Saved data entries
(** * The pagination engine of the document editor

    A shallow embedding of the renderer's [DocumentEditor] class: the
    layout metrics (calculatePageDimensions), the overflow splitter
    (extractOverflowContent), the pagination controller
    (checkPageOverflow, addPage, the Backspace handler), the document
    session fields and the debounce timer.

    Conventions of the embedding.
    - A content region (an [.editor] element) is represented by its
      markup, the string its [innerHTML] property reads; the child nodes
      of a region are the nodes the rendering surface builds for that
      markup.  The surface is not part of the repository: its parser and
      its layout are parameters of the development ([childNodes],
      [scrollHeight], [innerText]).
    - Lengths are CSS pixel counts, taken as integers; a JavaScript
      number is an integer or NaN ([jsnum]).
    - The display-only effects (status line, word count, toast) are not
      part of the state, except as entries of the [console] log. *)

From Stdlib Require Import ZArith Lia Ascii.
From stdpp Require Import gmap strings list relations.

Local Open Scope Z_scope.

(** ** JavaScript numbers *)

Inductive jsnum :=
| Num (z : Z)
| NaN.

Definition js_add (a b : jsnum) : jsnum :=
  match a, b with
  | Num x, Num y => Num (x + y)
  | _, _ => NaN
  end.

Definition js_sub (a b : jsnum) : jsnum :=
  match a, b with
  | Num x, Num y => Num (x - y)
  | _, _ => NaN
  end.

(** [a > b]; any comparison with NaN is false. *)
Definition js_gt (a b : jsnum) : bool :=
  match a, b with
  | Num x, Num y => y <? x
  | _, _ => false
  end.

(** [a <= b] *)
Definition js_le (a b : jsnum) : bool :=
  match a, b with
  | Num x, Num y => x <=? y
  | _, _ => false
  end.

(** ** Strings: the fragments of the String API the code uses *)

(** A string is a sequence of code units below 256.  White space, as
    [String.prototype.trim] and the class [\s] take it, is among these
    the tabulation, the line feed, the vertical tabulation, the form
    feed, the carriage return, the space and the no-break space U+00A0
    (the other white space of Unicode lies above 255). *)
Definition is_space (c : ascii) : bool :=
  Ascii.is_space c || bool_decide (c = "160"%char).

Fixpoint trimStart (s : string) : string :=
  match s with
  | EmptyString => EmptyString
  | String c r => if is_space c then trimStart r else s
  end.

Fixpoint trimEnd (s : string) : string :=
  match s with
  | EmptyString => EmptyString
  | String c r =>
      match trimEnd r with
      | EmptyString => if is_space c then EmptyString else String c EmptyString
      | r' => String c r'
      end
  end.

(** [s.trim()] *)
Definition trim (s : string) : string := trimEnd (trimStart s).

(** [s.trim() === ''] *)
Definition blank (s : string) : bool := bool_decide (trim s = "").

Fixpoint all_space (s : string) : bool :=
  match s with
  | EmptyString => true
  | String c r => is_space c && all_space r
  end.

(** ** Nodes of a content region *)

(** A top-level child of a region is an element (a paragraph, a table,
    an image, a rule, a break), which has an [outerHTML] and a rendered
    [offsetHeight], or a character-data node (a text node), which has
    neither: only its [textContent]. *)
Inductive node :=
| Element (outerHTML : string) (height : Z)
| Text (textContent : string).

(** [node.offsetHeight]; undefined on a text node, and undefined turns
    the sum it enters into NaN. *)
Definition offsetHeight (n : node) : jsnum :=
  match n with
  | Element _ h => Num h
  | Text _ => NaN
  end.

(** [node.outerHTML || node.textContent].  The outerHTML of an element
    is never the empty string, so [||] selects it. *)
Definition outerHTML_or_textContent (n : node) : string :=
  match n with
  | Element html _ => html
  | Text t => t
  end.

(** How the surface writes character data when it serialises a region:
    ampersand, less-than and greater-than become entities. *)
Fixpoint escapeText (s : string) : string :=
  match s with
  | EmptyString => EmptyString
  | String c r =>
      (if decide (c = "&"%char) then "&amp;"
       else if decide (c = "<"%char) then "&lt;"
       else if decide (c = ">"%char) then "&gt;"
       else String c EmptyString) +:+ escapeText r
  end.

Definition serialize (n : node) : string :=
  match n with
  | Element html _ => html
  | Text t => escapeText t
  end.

WHAT YOU HAVE TO DO: Provide only the count of lines above in which the word "embedding" occurs.

TASK ANSWER: 2